$45K witness-intimidation fine upheld against attorney Raynor
A three-judge Pennsylvania Superior Court panel has upheld a fine of almost $45,000 against insurance defense attorney Nancy Raynor, imposed for witness intimidation during the medical-malpractice case that at one point also resulted in a controversial $1 million sanction against her.
A three-judge Pennsylvania Superior Court panel has upheld a fine of almost $45,000 against insurance defense attorney Nancy Raynor, imposed for witness intimidation during the medical-malpractice case that at one point also resulted in a controversial $1 million sanction against her.
That sanction, imposed in November 2014 by Philadelphia Common Pleas Court Judge Paul Panepinto, was overturned in June by a separate Superior Court panel.
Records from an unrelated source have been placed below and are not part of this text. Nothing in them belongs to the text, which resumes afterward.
(* ===== verification/TenancyScenario.v ===== *)
(** Concrete runs of the identity routes: the hypotheses of the theorems of TenancyRuns.v,
    TenancyAccess.v and LoginBound.v hold in them, and what they show beside the theorems:
    updates that overlap, keys wider than their creator's role, a header that is not ASCII. *)

From S2P Require Import Prelude PyVal PyUuid PyTime QueueProtocol EventProtocol Idempotency Base64.
From S2P Require Import Pagination Security Permissions Identity Access Tenancy TenancySpec TenancyRuns.
From S2P Require Import TenancyAccess LoginBound.

Module TenancyScenario.
#[local] Instance counting : Entropy := λ n, n.
#[local] Instance plain_digest : Sha256 := λ b, b.
#[local] Instance no_fold : CaseFold := λ s, s.
#[local] Instance plain_passwords : PasswordHasher := {|
  hash_password _ p := p; verify_password h p := bool_decide (h = p); needs_password_rehash _ := false |}.
#[local] Instance counted_tokens : SessionTokens := λ n, lit "t" ++ dec_str n.
#[local] Instance settings : IdentitySettings := {|
  session_token_pepper := []; csrf_token_pepper := []; api_key_pepper := []; api_key_issuance_secret := [];
  session_idle_minutes := 60; session_absolute_hours := 24; project_default_max_active_leases := 2; allowed_origins := [] |}.
(** The end of the message, so that texts with a common beginning differ. *)
#[local] Instance stub_hmac : HmacSha256.
Proof.
  refine {| hmac_sha256 key m := take 32 (((λ b, b mod 256)%N <$> reverse m) ++ repeat 0%N 32) |}.
  - intros key m. rewrite length_take, length_app, repeat_length. lia.
  - intros key m. apply Forall_take, Forall_app. split.
    + apply Forall_fmap, Forall_forall. intros b _. unfold is_byte. cbn. apply N.mod_lt. done.
    + apply Forall_forall. intros b Hb%list_elem_of_In%repeat_spec. subst. done.
Defined.
Definition no_resources : resource_kind → gmap uuid owned := λ _, ∅.

Definition anonymous : envelope := MkEnvelope (MkCredentials None None None None) "rq" None None.
Definition signed (i : IssuedSession) : envelope :=
MkEnvelope (MkCredentials None (Some (is_raw_token i)) (Some (is_csrf_token i)) None) "rq" None None.
Definition register_as (email org : string) : request :=
Register (MkRegister (lit email) (lit "password") (lit "somebody") (lit org) (lit org)).

Abbreviation after := (after no_resources).
Abbreviation answer := (answer no_resources).
Abbreviation reachable := (reachable no_resources).
Abbreviation run := (run no_resources).
Abbreviation passed := (passed no_resources).

Definition signed_in_as (n : entry) (s : db) : IssuedSession :=
match answer n s with
| inr (SignedIn i) => i
| _ => MkIssued [] [] 0%N (MkSession 0%N [] [] 0 0 0 0 None None None None) 0%N
end.

(** Alice (user 1, organisation 2, membership 3) and Bob (user 7, organisation 8). *)
Definition alice_joins : entry := Serve anonymous (register_as "alice" "acme") (seconds 0).
Definition s_alice : db := after alice_joins empty.
Definition bob_joins : entry := Serve anonymous (register_as "bob" "bobs") (seconds 1).
Definition s_both : db := after bob_joins s_alice.
Definition alice : IssuedSession := signed_in_as alice_joins empty.
Definition bob : IssuedSession := signed_in_as bob_joins s_alice.

(** Bob is enrolled as a developer of Alice's organisation. *)
Definition bob_enrolled : entry := Enrol 100%N (MkMembership 2 7 "developer" "ACTIVE" 0 0 1) (seconds 2).
Definition s_team : db := after bob_enrolled s_both.
Definition team_run : list entry := [alice_joins; bob_joins; bob_enrolled].

Definition promote : request := UpdateRole 2 100 "owner" 1.
Definition s_owners : db := after (Serve (signed alice) promote (seconds 3)) s_team.
Definition key_request : CreateApiKeyRequest := MkCreateApiKey (lit "ci") [lit "run.read"] (Some (seconds 5000, lit "later")) (lit "test").
Definition create_key : request := CreateApiKey 2 key_request (Some (lit "key-1234")).
Definition key_created : entry := Serve (signed alice) create_key (seconds 4).
Definition s_key : db := after key_created s_team.
Definition issued_key : pystr := match answer key_created s_team with inr (ApiKeyCreated _ _ token) => token | _ => [] end.

Ltac served := repeat (apply run_cons; [vm_compute; discriminate|first [exact I|by left|by right; left]|left|]); apply run_nil.
Lemma run_team : run [] 0 empty team_run (seconds 2) s_team.
Proof. served. Qed.
Definition team_past : list db := passed [] empty team_run.
Lemma reach_team : reachable team_past (seconds 2) s_team.
Proof. exists 0, team_run. split; [exact run_team|done]. Qed.
Lemma promote_valid : valid_request promote.
Proof. by left. Qed.
Lemma key_valid : valid_request create_key.
Proof. cbn. right. left. Qed.

(** ** Witnesses *)

Lemma final_owner_kept_witness : ∃ i m, memberships s_team !! i = Some m ∧ mb_organization_id m = 2%N ∧
mb_status m = "ACTIVE"%string ∧ mb_role m = "owner"%string.
Proof.
refine (proj1 (final_owner_kept no_resources 0 team_run (seconds 2) s_team run_team) _ 2%N _); [repeat constructor|vm_compute; eauto].
Defined.

Lemma roles_change_by_authority_witness :
∃ role x m0, promote = UpdateRole 2 100 role (mb_version m0) ∧ memberships s_team !! 100%N = Some m0 ∧
authentic s_team (seconds 3) (en_credentials (signed alice)) x ∧ authorized s_team x 2 "membership.update_role".
Proof.
destruct (roles_change_by_authority no_resources team_past (seconds 2) s_team (Serve (signed alice) promote (seconds 3)) 100%N
  (MkMembership 2 7 "developer" "ACTIVE" 0 0 1) (MkMembership 2 7 "owner" "ACTIVE" 0 (seconds 3) 2) reach_team promote_valid)
  as (e & role & v & now & x & m0 & [Hn|[? Hn]] & _ & Hm0 & Hv & ? & ?);
  [left|vm_compute; reflexivity..|discriminate|injection Hn as <- <- <- <-|discriminate Hn].
exists "owner"%string, x, m0. rewrite Hv. by split_and!.
Defined.

Lemma reach_empty : reachable [] 0 empty.
Proof. exists 0, []. split; [apply run_nil|done]. Qed.
Lemma run_joined : run [empty] 0 s_alice [bob_joins; bob_enrolled] (seconds 2) s_team.
Proof. served. Qed.
Definition cookie_of (i : IssuedSession) : credentials := en_credentials (signed i).
Lemma session_roundtrip_witness :
∃ row, sessions s_team !! 5%N = Some row ∧ se_absolute_expires_at row = 0 + hours 24 ∧
((session_open (seconds 3) row ∧ user_active s_team 1) ↔
 ∃ x s2, resolve_auth_context (cookie_of alice) (seconds 3) s_team = (inr x, s2) ∧
   require_csrf (cookie_of alice) x s2 = (inr (), s2) ∧ cx_user_id x = 1%N).
Proof.
refine (session_roundtrip no_resources [] anonymous (register_as "alice" "acme") 0 0 empty alice s_alice [bob_joins; bob_enrolled]
  (seconds 2) s_team (cookie_of alice) (seconds 3) reach_empty _ I _ run_joined _ _ _ _ _); try (vm_compute; congruence || reflexivity).
Defined.

(** A project of Alice's organisation, before Bob is enrolled in it. *)
Definition s_project : db := after (Serve (signed alice) (CreateProject 2 (lit "crawler") (lit "crawler") None) (seconds 2)) s_both.
Lemma access_isolated_witness :
(∃ p, projects s_project !! 12%N = Some p ∧ pj_deleted_at p = None) ∧
serve no_resources (signed bob) (AccessResource PROJECT 12 "project.read") (seconds 3) s_project =
serve no_resources (signed bob) (AccessResource PROJECT 999 "project.read") (seconds 3) s_project.
Proof.
split; [eexists; split; vm_compute; reflexivity|].
refine (proj2 (access_isolated no_resources (signed bob) PROJECT 12 "project.read" (seconds 3) s_project) 999%N _ _); [reflexivity|].
intros x s1 Hr. vm_compute in Hr. injection Hr as <- <-. intros o Ho _. vm_compute in Ho. injection Ho as <-. vm_compute. reflexivity.
Defined.

(** Alice signs out. *)
Definition s_out : db := after (Serve (signed alice) Logout (seconds 3)) s_team.
Lemma reach_out : reachable (s_team :: team_past) (seconds 3) s_out.
Proof. apply (reachable_run _ _ _ _ [Serve (signed alice) Logout (seconds 3)] _ _ reach_team). served. Qed.
Definition ended : Session := (is_session alice) <| se_revoked_at := Some (seconds 3) |> <| se_revoke_reason := Some "logout"%string |>.
Lemma session_end_final_witness :
resolve_auth_context (cookie_of alice) (seconds 4) s_out ≠ (inr (MkAuth 1 (SessionAuth 5 ended)), s_out).
Proof.
refine (session_end_final no_resources (s_team :: team_past) (seconds 3) s_out 5%N ended [] (seconds 3) s_out (cookie_of alice) (is_raw_token alice)
  (seconds 4) (MkAuth 1 (SessionAuth 5 ended)) s_out reach_out _ _ _ _ _ _ _); try (vm_compute; congruence || reflexivity).
- intros [Hrev _]. vm_compute in Hrev. discriminate Hrev.
- apply run_nil.
Defined.

Definition bearer_of (token : pystr) : credentials := MkCredentials (Some (lit "bearer " ++ token)) None None None.
Definition created : ApiKey := default (MkApiKey 0 [] [] [] [] [] [] 0 0 None None None None) (api_keys s_key !! 12%N).
Lemma key_answer : serve no_resources (signed alice) create_key (seconds 4) s_team = (inr (ApiKeyCreated 12 created issued_key), s_key).
Proof. apply injective_projections; [vm_compute; reflexivity|reflexivity]. Qed.
Lemma api_key_roundtrip_witness :
∃ row, api_keys s_key !! 12%N = Some row ∧ ak_organization_id row = 2%N ∧ ak_expires_at row = Some (seconds 5000) ∧
((key_open (seconds 5) row ∧ user_active s_key (ak_created_by_user_id row)) ↔
  ∃ x s2, resolve_auth_context (bearer_of issued_key) (seconds 5) s_key = (inr x, s2)).
Proof.
destruct (api_key_roundtrip no_resources team_past (signed alice) 2 key_request (Some (lit "key-1234")) (seconds 4) (seconds 2) s_team 12 created
  issued_key s_key [] (seconds 4) s_key (bearer_of issued_key) (seconds 5) reach_team) as (row & ? & ? & ? & _ & ? & _);
  [vm_compute; discriminate|exact key_valid|exact key_answer|vm_compute; reflexivity|apply run_nil|vm_compute; discriminate|
   exact eq_refl|exact eq_refl|].
exists row. split; [assumption|]. split; [assumption|]. split; assumption.
Defined.
Lemma api_key_replayed_witness :
∃ x row, authentic s_team (seconds 4) (cookie_of alice) x ∧ api_keys s_key !! 12%N = Some row ∧ same_key created row ∧
create_api_key 2 (cx_user_id x) key_request (lit "key-1234") "rq" (seconds 9) s_key = (inr (12%N, row, issued_key), s_key).
Proof.
destruct (api_key_replayed no_resources team_past (signed alice) 2 key_request (lit "key-1234") (seconds 4) (seconds 2) s_team 12 created
  issued_key s_key [] (seconds 4) s_key key_request [lit "run.read"]
  (default [] (canonical_fingerprint (api_key_request key_request [lit "run.read"]))) "rq" (seconds 9) reach_team)
  as (x & row & ? & ? & ? & ? & _);
  [vm_compute; discriminate|exact key_valid|exact key_answer|vm_compute; reflexivity|apply run_nil|exact key_valid|
   vm_compute; reflexivity|vm_compute; reflexivity|].
exists x, row. split; [assumption|]. split; [assumption|]. split; assumption.
Defined.

(** Eleven wrong passwords within a second: ten are checked, then the account is locked. *)
Definition wrong : entry := Serve anonymous (Login (lit "bob") (lit "guess")) (seconds 3).
Lemma password_guesses_bounded_witness :
wrong_guesses no_resources 7 (repeat wrong 11) s_team = 10 ∧
wrong_guesses no_resources 7 (repeat wrong 11) s_team ≤ MAX_FAILED_LOGINS + (seconds 3 - seconds 2) / minutes 15.
Proof.
split; [vm_compute; reflexivity|].
refine (password_guesses_bounded no_resources team_past (seconds 2) s_team (repeat wrong 11) (seconds 3) _ 7 reach_team _ _ _ _).
- served.
- repeat constructor.
- vm_compute. eauto.
- vm_compute. reflexivity.
Defined.

(** ** What overlapping requests and wide keys do *)

(** Bob becomes an owner too; then two demotions overlap: each reads two owners and demotes
  the other one, and the organisation is left without an owner.  The count is not protected
  by a lock. *)
Definition demote (mid : uuid) (v : Z) : request := UpdateRole 2 mid "viewer" v.
Definition race_run : list entry :=
  team_run ++ [Serve (signed alice) promote (seconds 3); Overlap s_owners (signed bob) (demote 3 1) (seconds 5);
               Overlap s_owners (signed alice) (demote 100 2) (seconds 5)].
Definition final (tr : list entry) : db := fold_left (λ s n, after n s) tr empty.
Lemma run_race : run [] 0 empty race_run (seconds 5) (final race_run).
Proof.
refine (proj1 (run_app no_resources _ _ _ _ _ _ _ _ _ run_team _)).
apply run_cons; [vm_compute; discriminate|by left|left|].
apply run_cons; [vm_compute; discriminate|by do 5 right; left|left|].
apply run_cons; [vm_compute; discriminate|by do 5 right; left|right; left|]. apply run_nil.
Qed.
Example final_owner_race :
length (select (active_owner 2) (memberships s_owners)) = 2%nat ∧
run [] 0 empty race_run (seconds 5) (final race_run) ∧ select (active_owner 2) (memberships (final race_run)) = [].
Proof. split; [vm_compute; reflexivity|]. split; [exact run_race|vm_compute; reflexivity]. Qed.

(** Two updates of one membership that overlap both pass with the version it had. *)
Example overlapping_updates_both_pass :
let first := Serve (signed alice) promote (seconds 3) in
let second := Overlap s_team (signed alice) (UpdateRole 2 100 "viewer" 1) (seconds 3) in
match answer first s_team, answer second (after first s_team) with
| inr (RoleUpdated m), inr (RoleUpdated m') => mb_version m = 2 ∧ mb_version m' = 2
| _, _ => False
end.
Proof. vm_compute. by split. Qed.

(** Failures that overlap are counted once, since the count written is the one read plus
  one: more passwords are checked than the bound allows. *)
Lemma run_repeated past seen e r now s k : valid_request r → seen ∈ s :: past →
run past now s (repeat (Overlap seen e r now) k) now (fold_left (λ s n, after n s) (repeat (Overlap seen e r now) k) s).
Proof.
intros Hr. revert past s. induction k as [|k IH]; intros past s Hs; cbn [repeat fold_left]; [apply run_nil|].
apply run_cons; [cbn; lia|exact Hr|exact Hs|]. apply IH. by right.
Qed.
Definition overlapping_wrong : entry := Overlap s_team anonymous (Login (lit "bob") (lit "guess")) (seconds 3).
Definition guesses : list entry := wrong :: repeat overlapping_wrong 19.
Example overlapping_failures_miscounted :
run team_past (seconds 2) s_team guesses (seconds 3) (fold_left (λ s n, after n s) guesses s_team) ∧
wrong_guesses no_resources 7 guesses s_team = 20 ∧
us_failed_login_count <$> users (fold_left (λ s n, after n s) guesses s_team) !! 7%N = Some 1.
Proof.
split; [|split; vm_compute; reflexivity].
apply run_cons; [vm_compute; discriminate|exact I|left|]. apply run_repeated; [exact I|right; left].
Qed.

(** Bob, a developer, may not change roles; with a key he creates himself, he does: the scopes
  of a key are not limited to what its creator may do. *)
Definition wide_key : request :=
CreateApiKey 2 (MkCreateApiKey (lit "ci") [lit "membership.update_role"] None (lit "test")) (Some (lit "key-1234")).
Definition with_key (n : entry) (s : db) : envelope :=
MkEnvelope (bearer_of match answer n s with inr (ApiKeyCreated _ _ token) => token | _ => [] end) "rq" None None.
Example developer_key_exceeds_role :
answer (Serve (signed bob) promote (seconds 3)) s_team = inl (ApiError 403 "PERMISSION_DENIED") ∧
let create := Serve (signed bob) wide_key (seconds 3) in
let s := after (Serve (with_key create s_team) promote (seconds 4)) (after create s_team) in
mb_role <$> memberships s !! 100%N = Some "owner"%string.
Proof. vm_compute. by split. Qed.

(** A CSRF header that is not ASCII raises instead of being refused. *)
Example csrf_header_not_ascii :
answer (Serve (MkEnvelope (MkCredentials None (Some (is_raw_token alice)) (Some [233%N]) None) "rq" None None) Logout (seconds 3)) s_team
  = inl (TypeError "comparing strings with non-ASCII characters is not supported").
Proof. vm_compute. reflexivity. Qed.
End TenancyScenario.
In a ruling Tuesday, the Superior Court judges said Raynor was responsible for the $44,993.25 in legal fees and other expenses incurred by the plaintiff in the malpractice case, the estate of Rosalind Wilson, as a result of Raynor's actions.
When contacted Wednesday, Raynor declined to comment for this article.
The issue of witness intimidation stems from a note Raynor sent to the general counsel of the Hospital of the University of Pennsylvania saying that HUP emergency-room physician Stephanie Porges, who was testifying against Raynor's client, was opening HUP to lawsuits. HUP was not a party to the case.
For this note, Raynor was disqualified from further representing her client, Roxborough Memorial Hospital physician Jeffery Geller. He ultimately lost the case.
"The clear intent of this passage was to pressure HUP into coercing Dr. Porges to either change her opinion or to refrain from testifying," Superior Court Senior Judge Patricia H. Jenkins wrote in not only upholding the fine but denying Geller's appeal in the case on grounds including being denied "his constitutional right to choice of counsel."
In addition to Raynor's letter, her associate Judy Packet sent a flurry of notes to Wilson's estate asking if it still wanted to put Porges on the stand as an expert.
"The only purpose for Packet's letters was to advance Raynor's goal of forcing Dr. Porges to change her testimony or refrain from testifying," Jenkins wrote in her opinion.
In 2009, Rosalind Wilson's estate sued Roxborough Memorial, alleging that Geller, an emergency-room physician, and his colleagues failed to inform Wilson of a cancerous nodule in her lung.
Porges testified that Geller breached his medical duty when he did not see to it that Wilson's nodule was properly investigated.
At trial, both sides were ordered by Panepinto to make no mention of Wilson's long history of smoking. A witness called by Raynor, Dr. John Kelly, called attention to the matter in open court, however, leading to a mistrial and the $1 million sanction imposed by Panepinto against Raynor for civil contempt.
In the subsequent retrial, a jury found in favor of Wilson's estate and against Geller.
The estate has appealed the lifting of the $1 million against Raynor to the state Supreme Court. That petition is still pending.